Rather could get any expert he wants to attempt to do this, but it may even then be impossible. Even then he would have to explain the style differences and why it was done on the wrong size paper and many other anamolies.
Meanwhile, it is trivial to compose these on MS Word.
These are clear forgeries, Danny - time for you and CBS FRAUDcasting network to hang it up
/
Exactly.
? How so?If you think about it, the copy of a copy of a copy nature of the fraudlent "memo" is one of the strongest indictments of it. First because that is a natural way to obscure evidence of fraud, and secondly because if the writer really was afraid of his retired former superior, the writer would have held the original close and made few if any copies.
But of course the chain of custody is a rotten apple, too - the widow and surviving son of the "author" of this "memo" wouldn't have known to even look for it, and don't know how anyone else would have found it. And if indeed copies of copies of copies have been floating around, exactly why does one of them show up only now, after Bush has been in three previous high-profile political campaigns?

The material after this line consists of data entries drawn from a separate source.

(** Replacing every run of non-alphanumeric characters with one hyphen,
    written directly; [in_run] tells that the previous character was part
    of a run. *)
Fixpoint squeeze (in_run : bool) (s : str) : str :=
  match s with
  | [] => []
  | c :: s' =>
      if is_junk c
      then if in_run then squeeze true s' else HYPHEN :: squeeze true s'
      else c :: squeeze false s'
  end.

(** The slug as the specification words it: lower-case, replace the runs,
    trim the hyphens. *)
Definition slug_by_words (tbl : str -> char -> str -> str) (s : str) : str :=
  strip_by is_hyphen (squeeze false (lower tbl s)).

(** The characters of a slug, and a text in which no two replaced
    characters are adjacent ([after_junk]: nor is the first one). *)
Definition slug_char (c : char) : bool := is_slug_alnum c || is_hyphen c.

Fixpoint tidy (after_junk : bool) (s : str) : bool :=
  match s with
  | [] => true
  | c :: s' =>
      if is_junk c then negb after_junk && tidy true s' else tidy false s'
  end.

(** A text that does not begin with a character of the set [p]. *)
Definition starts_clean (p : char -> bool) (s : str) : Prop :=
  match s with
  | c :: _ => p c = false
  | [] => True
  end.
(** * Bollinger-Forest back-tester: a shallow embedding and its properties

    The development follows the Python package [bollinger_forest]:

    - [indicators.py]: [calculate_wma_3], [calculate_bollinger_bands],
      [calculate_atr], [calculate_max_drawdown], [calculate_sharpe_ratio];
    - [models/classical.py]: [ClassicalBollingerStrategy.run];
    - [models/enhanced.py]: [EnhancedBollingerStrategy.prepare_features] and
      [EnhancedBollingerStrategy.run];
    - [data.py]: [ensure_data_dir] and [get_stock_data], over an explicit
      state of the data directory;
    - [cli.py]: [get_metrics], the function [main] reports with.

    Numbers.  The program computes with Python and NumPy floats.  All the
    definitions are written once, over an interface [Float] of float
    operations, and the interface has two instances:

    - [binary64]: the kernel's IEEE 754 binary64 numbers, the arithmetic the
      interpreter runs; the definitions evaluate on it, bit for bit as
      Python does for the float operations of the two trading loops;
    - [exact]: real numbers extended with one missing value (NaN), the
      arithmetic in which the documentation of the program states its
      formulas; rounding and the infinities are outside this instance.

    Properties of the control structure are proved for every instance of the
    interface; properties that need the laws of arithmetic are proved on
    [exact]; concrete runs are evaluated on [binary64], and the bands of a
    constant series are proved on it from the specification of the kernel's
    floats.

    pandas.  A [Series] is the list of its values, NaN marking a missing
    value; a [DataFrame] is an index and an ordered list of named columns.
    [rolling(w).mean()] and [rolling(w).std()] are embedded as the running
    updates pandas computes them with ([roll_mean] and [roll_var]: a
    compensated running sum, Welford's update, the shortcut for a window of
    equal values, the infinities read as missing), [rolling(w).apply] as
    the function of each full window, and the sums behind [.mean()] and
    [.std()] as NumPy's pairwise sum.  On [exact] the running updates are
    proved equal to the mean and the sample deviation of each window. *)

From Stdlib Require Import ZArith List Bool Ascii String Lia.
From Stdlib Require Import Reals Lra.
From Stdlib Require Import Floats.
Import ListNotations.

Local Open Scope string_scope.
Local Open Scope list_scope.
Local Open Scope Z_scope.

Set Implicit Arguments.

(** ** Exceptions and the error monad *)

Inductive exn : Type :=
| ValueError (msg : string)
| ZeroDivisionError
| KeyError (col : string)
| IndexError
| UnboundLocalError (var : string).

Inductive result (A : Type) : Type :=
| Ok (a : A)
| Raise (e : exn).

Arguments Ok {A} a.
Arguments Raise {A} e.

Definition bind {A B : Type} (m : result A) (k : A -> result B) : result B :=
  match m with
  | Ok a => k a
  | Raise e => Raise e
  end.

Notation "x <- m ;; k" := (bind m (fun x => k))
  (at level 61, m at next level, right associativity).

Of course the fact that the "memo" is trivial to produce with Microsoft Word and would have been tedious to produce on any 1972 typewriter is the strongest evidence aside from the fact that hardly any typewriter would give you curved quotation marks - and that Times New Roman wasn't available on typewriters.
No, that doesn't sound desperate and defensive at all, now does it?

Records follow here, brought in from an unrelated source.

Definition line_is (p : PDFLineStyle.LinePattern) (st : Draw2pdf) : bool :=
  PDFLineStyle.pattern_eqb (PDFLineStyle.m_pattern (m_lineStyle st)) p.

Definition fill_is (p : PDFFillStyle.FillPattern) (st : Draw2pdf) : bool :=
  PDFFillStyle.pattern_eqb (PDFFillStyle.m_pattern (m_fillStyle st)) p.

Definition DrawPolyline (points : list PDFPoint) (st : Draw2pdf) : Draw2pdf :=
  if line_is PDFLineStyle.LINE_NULL st
  then st
  else
    let st := path_loop true points st in
    (* Stroke the polyline. *)
    content_Printf (line "S") st.

Definition DrawLine (pt1 pt2 : PDFPoint) (st : Draw2pdf) : Draw2pdf :=
  DrawPolyline [pt1; pt2] st.

Definition DrawPolygon (points : list PDFPoint) (st : Draw2pdf) : Draw2pdf :=
  if line_is PDFLineStyle.LINE_NULL st && fill_is PDFFillStyle.FILL_NULL st
  then st
  else
    let st := path_loop true points st in
    (* Close the polygon's path. *)
    let st := content_Printf (line "h") st in
    (* Stroke and/or fill the polygon. *)
    if line_is PDFLineStyle.LINE_SOLID st && fill_is PDFFillStyle.FILL_SOLID st
    then content_Printf (line "B*") st
    else if fill_is PDFFillStyle.FILL_SOLID st
    then content_Printf (line "f*") st
    else if line_is PDFLineStyle.LINE_SOLID st
    then content_Printf (line "S") st
    else st.

Definition DrawRectangle (box : PDFBox) (st : Draw2pdf) : Draw2pdf :=
  let points :=
    [ mkPoint (x (m_min box)) (y (m_min box));
      mkPoint (x (m_max box)) (y (m_min box));
      mkPoint (x (m_max box)) (y (m_max box));
      mkPoint (x (m_min box)) (y (m_max box)) ] in
  DrawPolygon points st.

(** *** Text *)

Definition DrawTextString (point : PDFPoint) (text : wstring) (st : Draw2pdf)
  : Draw2pdf :=
  let st := content_Printf (line "q") st in
  let st := content_Printf (line "BT") st in
  let st := content_Printf
    (str "/F1 " ++ fmt_lf (PDFTextStyle.m_height (m_textStyle st))
     ++ line " Tf") st in
  let c := PDFTextStyle.m_color (m_textStyle st) in
  let st := content_Printf
    (fmt_lf (m_red c) ++ sp ++ fmt_lf (m_green c) ++ sp ++ fmt_lf (m_blue c)
     ++ line " rg") st in
  let text2 := WideToNarrow text in
  let st := content_Printf
    (fmt_lf (x point) ++ sp ++ fmt_lf (y point) ++ line " Td") st in
  let st := content_Printf (str "(" ++ c_str text2 ++ line ") Tj") st in
  let st := content_Printf (line "ET") st in
  content_Printf (line "Q") st.

(** *** Images *)

Definition DrawImage (image : PDFImage) (destX destY destWidth destHeight : double)
  (st : Draw2pdf) : Draw2pdf :=
  (* Store the image and reserve a PDF object number for it. *)
  let st := set_images (m_images st ++ [set_image_objNum (m_objNumber st) image]) st in
  let st := set_objNumber (m_objNumber st + 1) st in
  let st := content_Printf (line "q") st in
  let scaleX := destWidth in
  let scaleY := destHeight in
  let offsetX := destX in
  let offsetY := destY in
  let st := content_Printf
    (fmt_lf scaleX ++ sp ++ fmt_lf dbl_0 ++ sp ++ fmt_lf dbl_0 ++ sp
     ++ fmt_lf scaleY ++ sp ++ fmt_lf offsetX ++ sp ++ fmt_lf offsetY
     ++ line " cm") st in
  let st := content_Printf
    (str "/Im" ++ dec (Z.of_nat (List.length (m_images st)) - 1) ++ line " Do") st in
  content_Printf (line "Q") st.

(** The overload that takes the pixels and their layout: it copies
    [numY * stride] bytes of the caller's buffer. *)
Definition DrawImage_pixels (pixels : list byte) (numX numY bpp stride : Z)
  (destX destY destWidth destHeight : double) (st : Draw2pdf) : Draw2pdf :=
  let image :=
    mkImage numX numY bpp stride 0 (resize (size_t (numY * stride)) pixels) in
  DrawImage image destX destY destWidth destHeight st.

(** The packing loop of [DoWriteImage].  [rawData] is created with
    [numY * numX * bpp / 8] zero bytes; [inpixel] and [outpixel] are the
    positions of the two pointers in [m_pixels] and in [rawData].  An access
    beyond the end of a vector is undefined in C++; here a read gives 0 and a
    write is dropped. *)
Definition store (i : Z) (v : byte) (l : list byte) : list byte :=
  if (0 <=? i) && (i <? Z.of_nat (List.length l))
  then firstn (Z.to_nat i) l ++ v :: skipn (S (Z.to_nat i)) l
  else l.

Definition load (i : Z) (l : list byte) : byte := nth (Z.to_nat i) l x00.

(** [for (channel = 0; channel < outChannels; ++channel)
       *outpixel++ = *inpixel++;] *)
Fixpoint copy_channels (channels : nat) (pixels : list byte)
  (s : list byte * Z * Z) : list byte * Z * Z :=
  match channels with
  | O => s
  | S k =>
      let '(rawData, inpixel, outpixel) := s in
      copy_channels k pixels
        (store outpixel (load inpixel pixels) rawData, inpixel + 1, outpixel + 1)
  end.

(** [for (x = 0; x < numX; ++x)]: the channels of a pixel, then the alpha
    byte of a 32-bit pixel is stepped over. *)
Fixpoint copy_row (numX : nat) (image : PDFImage) (outChannels : Z)
  (s : list byte * Z * Z) : list byte * Z * Z :=
  match numX with
  | O => s
  | S k =>
      let '(rawData, inpixel, outpixel) :=
        copy_channels (Z.to_nat outChannels) (m_pixels image) s in
      let inpixel := if m_bpp image =? 32 then inpixel + 1 else inpixel in
      copy_row k image outChannels (rawData, inpixel, outpixel)
  end.

Definition pack_pixels (image : PDFImage) : list byte :=
  let rawData :=
    repeat x00
      (Z.to_nat (size_t (size_t (m_numY image * m_numX image) * m_bpp image) / 8)) in
  let outChannels := if m_bpp image =? 8 then 1 else 3 in
  fold_left
    (fun rawData y =>
       let y := Z.of_nat y in
       let inpixel := size_t (y * m_stride image) in
       let outpixel := size_t (size_t (y * m_numX image) * m_bpp image) / 8 in
       let '(rawData, _, _) :=
         copy_row (Z.to_nat (m_numX image)) image outChannels
                  (rawData, inpixel, outpixel) in
       rawData)
    (seq 0 (Z.to_nat (m_numY image))) rawData.

(** The encoding step of [DoWriteImage]: the filter name that is written
    and the encoded data. *)
Definition encode_image (compress : bool) (rawData : list byte)
  : list byte * list byte :=
  if compress
  then (line "/Filter /FlateDecode", DeflateData rawData)
  else (line "/Filter /ASCII85Decode", Ascii85.encode rawData).

(** [DoWriteImage(index, compress)].  The loop of [DoEndPage] only passes
    indices below [m_images.size()]; beyond that [m_images[index]] is
    undefined, and a default image stands for it here. *)
Definition DoWriteImage (index : Z) (compress : bool) (st : Draw2pdf) : Draw2pdf :=
  let image := nth (Z.to_nat index) (m_images st) default_image in
  let st := fprintf crlf st in
  let st := push_crossRef (m_objNum image) st in
  let st := fprintf (dec (m_objNum image) ++ line " 0 obj") st in
  let st := fprintf (line "<<") st in
  let st := fprintf (line "/Type /XObject") st in
  let st := fprintf (line "/Subtype /Image") st in
  let st := fprintf (str "/Name /Im" ++ dec index ++ crlf) st in
  let st := fprintf (str "/Width " ++ dec (m_numX image) ++ crlf) st in
  let st := fprintf (str "/Height " ++ dec (m_numY image) ++ crlf) st in
  let st := fprintf (line "/BitsPerComponent 8") st in
  let st := if m_bpp image =? 8
            then fprintf (line "/ColorSpace /DeviceGray") st
            else fprintf (line "/ColorSpace /DeviceRGB") st in
  (* Pack the image pixel data so there's no padding between scanlines. *)
  let rawData := pack_pixels image in
  (* Encode the image data. *)
  let '(filter, encodedData) := encode_image compress rawData in
  let st := fprintf filter st in
  let st := fprintf (str "/Length " ++ dec (Z.of_nat (List.length encodedData)) ++ crlf) st in
  let st := fprintf (line ">>") st in
  let st := fprintf (line "stream") st in
  let st := fwrite encodedData st in
  let st := fprintf crlf st in
  let st := fprintf (line "endstream") st in
  fprintf (line "endobj") st.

Are you kidding? Rather laid down the gauntlet by saying "This story is true" and that "he stands by it" in the face of such blatant forgeries. Enough reporters see red meat just waiting for anyone who can get there first to bury CBS.
The undersea earthquake has already taken place. We are now just waiting for the tsunami to make its way to shore...
They are so BUSTED! There are *thousands* of google hits on Col Staudt, but the above comment is the only one to claim that he's a "bully."
The Dems are just making this stuff up as they go!
1 Full Legislative Day Left Until The AWB Expires
Dan can dismiss it with the same epithets that were hurled at Drudge when he started cracking stories and injecting honest discussion of important issues into the MSM.
But epithets don't dismiss the very real fact that noteworthy challenges have been put to these documents and unless Rather can authenticate them, he and his show have been dealt a serious credibility blow.
But they don't need "definitive proof" to make charges against the President.
You're quite right about that. The definitely are.
"all sorts of "could haves" and "was possibles" to have actually happened in combination in order for the original allegation to stand up."
and so many of those 'could haves' involve misquoting or using other people . . . just so many tools for the elites, aren't we all --
According PeopleData.com:
https://www.peopledata.com/query1.php?first=Walter&last=Staudt&state=TX&ref=yhsumres_bgc&se=YH
Walter B. Staudt is 82 and living in Texas. Why the hell hasn't someone interviewed him already? This could be the lynch pin to the whole story.
I want him fired, not just laughed at.
The emperor has no clothes.
FReepers,
Please keep up the posts. Also please support the websites that do the research to prove that these documents are frauds. We will win this. The MSM can't bury this. CBS will lose. Keep it up. Have faith. We will prevail!
The emperor is begging for more clothes... and stupid non-alibis It's CBS which is on the line, not the Guards' assertions anyways, duh!